As the result of the addition of this internal capability to estimate the correct lunar-solar-earth geometry at any given moment, LTVT has become more similar to VMA, yet it retains the original concept of being able to verify the results by manually entering the coordinates of the sub-solar and sub-earth points (which completely determine the view) from a reliable outside source such as JPL or the Astronomical Almanac. Hence the accuracy of the program in plotting the terminator and determining sun angles is limited only by the reliability of the source from which the geometry is obtained.

But the program remained something of a kludge, fully understood and operable only by its original author.

But now, with much encouragement and creative input from Danish pathologist and Moon enthusiast Hendrik Bondo, LTVT has evolved into the present product, which we hope retains the original quest for great accuracy, yet combines that with an easy to use intuitive bare-bones interface. So with all that said, we have chosen to jointly offer LTVT to you, not as a replacement for VMA, but as a supplement to that fine product.

There may well be other products that are capable of portraying the position of the lunar terminator at a particular time with equal accuracy, and perhaps with greater realism.
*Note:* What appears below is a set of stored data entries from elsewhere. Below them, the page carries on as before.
Definition SM (A : Type) : Type := listener -> outcome A * listener.

Definition sv_ret {A} (a : A) : SM A := fun l => (Val a, l).

Definition sv_raise {A} (e : exn) : SM A := fun l => (Raise e, l).

Definition sv_bind {A B} (c : SM A) (k : A -> SM B) : SM B :=
  fun l =>
    match c l with
    | (Val a, l') => k a l'
    | (Raise e, l') => (Raise e, l')
    | (Hang, l') => (Hang, l')
    end.

Declare Scope sv_scope.
Delimit Scope sv_scope with sv.
Notation "x <- c ;; k" := (sv_bind c (fun x => k))
  (at level 61, c at next level, right associativity) : sv_scope.
Notation "c ;; k" := (sv_bind c (fun _ => k))
  (at level 61, right associativity) : sv_scope.

Definition sv_emit (e : sv_event) : SM unit :=
  fun l =>
    (Val tt,
     mkListener (listen_socket l) (socket_exn l) (setsockopt_exn l) (bind_exn l)
       (listen_exn l) (accepts l) (format_exception l) (sv_trace l ++ [e])).

Definition sv_L (m : sv_message) : SM unit := sv_emit (SvLog Info m).

Definition sv_E (m : sv_message) : SM unit := sv_emit (SvLog Error m).

(** A call on the listening socket: it raises what the listener says, or
    happens. *)
Definition sv_call (fate : listener -> option exn) (e : sv_event) : SM unit :=
  fun l =>
    match fate l with
    | Some x => (Raise x, l)
    | None => sv_emit e l
    end.

Definition set_listen_socket (v : bool) : SM unit :=
  fun l =>
    (Val tt,
     mkListener v (socket_exn l) (setsockopt_exn l) (bind_exn l)
       (listen_exn l) (accepts l) (format_exception l) (sv_trace l)).

(** [self.listen_socket], about to be used. *)
Definition self_listen_socket : SM unit :=
  fun l => if listen_socket l then (Val tt, l) else (Raise AttributeError, l).

(** [SocksServer.__init__], lines 69-71. *)
Definition SocksServer_init : SM unit := set_listen_socket false.

(** [SocksServer.__enter__], lines 73-79. *)
Definition SocksServer_enter : SM unit :=
  (sv_call socket_exn (SvSocket 2 1 6) ;;
   set_listen_socket true ;;
   sv_call setsockopt_exn SvReuseAddr ;;
   sv_call bind_exn (SvBind (str_of_string "127.0.0.1", 1050%N)) ;;
   sv_L SvInitialized ;;
   sv_call listen_exn (SvListen 0))%sv.

(** [str.strip()] and [str.rstrip(chars)] *)
Definition is_space (c : N) : bool :=
  existsb (N.eqb c)
    [9; 10; 11; 12; 13; 28; 29; 30; 31; 32; 133; 160; 5760; 8192; 8193; 8194;
     8195; 8196; 8197; 8198; 8199; 8200; 8201; 8202; 8232; 8233; 8239; 8287;
     12288]%N.

Fixpoint lstrip (f : N -> bool) (s : pystr) : pystr :=
  match s with
  | [] => []
  | c :: s' => if f c then lstrip f s' else s
  end.

Definition rstrip (f : N -> bool) (s : pystr) : pystr :=
  rev (lstrip f (rev s)).

Definition py_strip (s : pystr) : pystr := rstrip is_space (lstrip is_space s).

Definition is_cr_lf (c : N) : bool := ((c =? 13) || (c =? 10))%N.

Fixpoint sv_for_each {A} (xs : list A) (f : A -> SM unit) : SM unit :=
  match xs with
  | [] => sv_ret tt
  | x :: xs' => (f x ;; sv_for_each xs' f)%sv
  end.

(** [SocksServer.__exit__], lines 81-86; [exc] is the exception the body of
    the [with] raised, if any. *)
Definition SocksServer_exit (exc : option exn) : SM unit :=
  (self_listen_socket ;;
   sv_emit SvClose ;;
   match exc with
   | None => sv_ret tt
   | Some e =>
       sv_E SvException ;;
       fun l =>
         sv_for_each (format_exception l e)
           (fun line => sv_E (SvLine (rstrip is_cr_lf (py_strip line)))) l
   end)%sv.

(** [self.listen_socket.accept()], answered by the script. *)
Definition sv_accept (a : accept_result) : SM address :=
  (self_listen_socket ;;
   match a with
   | Accepted caddr _ => sv_ret caddr
   | AcceptRaises e => sv_raise e
   end)%sv.

(** [Socks5(self.circuit, csock, caddr).start()]: the thread is named
    after the port of the client (line 100) and started. *)
Definition Socks5_start (caddr : address) (a : accept_result) : SM unit :=
  sv_call
    (fun _ => match a with
              | Accepted _ thread_exn => thread_exn
              | AcceptRaises _ => None
              end)
    (SvThreadStart (str_of_string "Socks-" ++ py_str (snd caddr)) caddr).

(** [while True:] of lines 89-96; each turn takes one return of [accept]. *)
Fixpoint accept_loop (script : list accept_result) : SM unit :=
  match script with
  | [] => fun l => (Hang, l)
  | a :: script' =>
      (caddr <-
         (fun l =>
            match sv_accept a l with
            | (Raise e, l') => (sv_L SvClosingByUser ;; sv_raise e) l'
            | r => r
            end) ;;
       sv_L (SvConnected caddr) ;;
       Socks5_start caddr a ;;
       accept_loop script')%sv
  end.

(** [SocksServer.start], lines 88-96. *)
Definition SocksServer_start : SM unit :=
  fun l => accept_loop (accepts l) l.

(** [with SocksServer(circuit) as socks_serv: body], as in lines 164-165:
    [__exit__] returns [None], so an exception of [body] goes on. *)
Definition with_SocksServer {A} (body : SM A) : SM A :=
  (SocksServer_init ;;
   SocksServer_enter ;;
   fun l =>
     match body l with
     | (Val a, l') => (SocksServer_exit None ;; sv_ret a) l'
     | (Raise e, l') => (SocksServer_exit (Some e) ;; sv_raise e) l'
     | (Hang, l') => (Hang, l')
     end)%sv.

(** Lines 164-165 without the circuit. *)
Definition serve : SM unit := with_SocksServer SocksServer_start.

(** How many times the listening socket was closed. *)
Fixpoint sv_closes (tr : list sv_event) : nat :=
  match tr with
  | [] => 0
  | SvClose :: tr' => S (sv_closes tr')
  | _ :: tr' => sv_closes tr'
  end.

(** The connections for which a thread was started, in order. *)
Fixpoint sv_started (tr : list sv_event) : list address :=
  match tr with
  | [] => []
  | SvThreadStart _ caddr :: tr' => caddr :: sv_started tr'
  | _ :: tr' => sv_started tr'
  end.

(** The events of serving the connection from [caddr]. *)
Definition served (caddr : address) : list sv_event :=
  [SvLog Info (SvConnected caddr);
   SvThreadStart (str_of_string "Socks-" ++ py_str (snd caddr)) caddr].

(** The events of a successful [__enter__]. *)
Definition entered : list sv_event :=
  [SvSocket 2 1 6; SvReuseAddr; SvBind (str_of_string "127.0.0.1", 1050%N);
   SvLog Info SvInitialized; SvListen 0].

(** A listener on which every call succeeds. *)
Definition sound_listener (script : list accept_result) : listener :=
  mkListener false None None None None script (fun _ => []) [].

(** The listener [l] after the events [evs]. *)
Definition sv_advance (l : listener) (evs : list sv_event) : listener :=
  mkListener (listen_socket l) (socket_exn l) (setsockopt_exn l) (bind_exn l)
    (listen_exn l) (accepts l) (format_exception l) (sv_trace l ++ evs).

(** What [__exit__] logs for the exception [e]. *)
Definition logged_exception (l : listener) (e : exn) : list sv_event :=
  SvLog Error SvException
  :: map (fun line => SvLog Error (SvLine (rstrip is_cr_lf (py_strip line))))
       (format_exception l e).

(** The host that line 139 makes of the address bytes [buf]. *)
Definition ipv4_host (buf : list byte) : pystr :=
  join (str_of_string ".") (map py_str (ints buf)).

(** * Properties *)

(** ** Lists and bytes *)

Lemma firstn_length_app {A} (l1 l2 : list A) :
  firstn (List.length l1) (l1 ++ l2) = l1.
Proof.
  induction l1 as [|x l1 IH]; cbn; [now destruct l2 | now rewrite IH].
Qed.

Lemma skipn_length_app {A} (l1 l2 : list A) :
  skipn (List.length l1) (l1 ++ l2) = l2.
Proof. induction l1 as [|x l1 IH]; cbn; auto. Qed.

Lemma byte_neq_eqb (a b : byte) : a <> b -> Byte.eqb a b = false.
Proof.
  intros Hne. destruct (Byte.eqb a b) eqn:Heq; [|reflexivity].
  now apply Byte.byte_dec_bl in Heq.
Qed.

Lemma to_N_lt_256 (b : byte) : (Byte.to_N b < 256)%N.
Proof. pose proof (Byte.to_N_bounded b). lia. Qed.

Lemma byte_of_to_N (b : byte) : byte_of_N (Byte.to_N b) = b.
Proof. unfold byte_of_N. now rewrite Byte.of_to_N. Qed.

Lemma to_N_byte_of_N (n : N) : (n < 256)%N -> Byte.to_N (byte_of_N n) = n.
Proof.
  intros Hn. unfold byte_of_N.
  destruct (Byte.of_N n) as [b|] eqn:Hb.
  - now apply Byte.to_of_N.
  - apply Byte.of_N_None_iff in Hb. lia.
Qed.

(** ** Socket methods, step by step *)

Lemma recv_exact_app (s : sock_id) (w : world) (bs rest : list byte) (n : nat) :
  rx (get_sock s w) = bs ++ rest ->
  List.length bs = n ->
  recv_exact s n w = (Val bs, set_sock s (set_rx (get_sock s w) rest) w).
Proof.
  intros Hrx Hn. unfold recv_exact. rewrite Hrx, length_app.
  replace (n <=? List.length bs + List.length rest)%nat with true
    by (symmetry; apply Nat.leb_le; lia).
  subst n. now rewrite firstn_length_app, skipn_length_app.
Qed.

Lemma recv_one (s : sock_id) (w : world) (b : byte) (rest : list byte) (a : nat) :
  rx (get_sock s w) = b :: rest ->
  recv s 1 a w = (Val [b], set_sock s (set_rx (get_sock s w) rest) w).
Proof.
  intros Hrx. unfold recv. rewrite Hrx. destruct a as [|[|a]]; reflexivity.
Qed.

Lemma sends_ok_tl (n : nat) (fs : list (option exn)) :
  sends_ok (S n) fs = true -> sends_ok n (tl fs) = true.
Proof.
  destruct fs as [|[e|] fs]; cbn; try discriminate; auto.
  now destruct n.
Qed.

Lemma sends_ok_one (n : nat) (fs : list (option exn)) :
  sends_ok (S n) fs = true -> sends_ok 1 fs = true.
Proof. destruct fs as [|[e|] fs]; cbn; try discriminate; auto. Qed.

Lemma send_ok (s : sock_id) (w : world) (data : list byte) :
  sends_ok 1 (tx_faults (get_sock s w)) = true ->
  send s data w =
  (Val tt,
   add_event (EvSend s data)
     (set_sock s (set_tx_faults (get_sock s w) (tl (tx_faults (get_sock s w)))) w)).
Proof.
  unfold send. intros H.
  destruct (tx_faults (get_sock s w)) as [|[e|] fs] eqn:Hfs; cbn in *;
    try discriminate; [|reflexivity].
  f_equal. f_equal. destruct w as [[? ? ? ?] [? ? ? ?] ? ? ? ? ? ?], s; cbn in *;
    now subst.
Qed.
We have not had the patience to try them all. Many are commercial products that cannot be tested thoroughly without purchasing a license. Most also appear to have highly complicated user interfaces that would require a considerable effort to learn. The ability in LTVT to manually enter the coordinates of the sub-solar and sub-observer points appears to be unique. We are not aware of any other product that allows the user to draw an accurate projection of the Moon based on a user-supplied viewing/lighting geometry.

We hope you will agree that LTVT is simple, accurate and easy to use. Best of all it is completely free!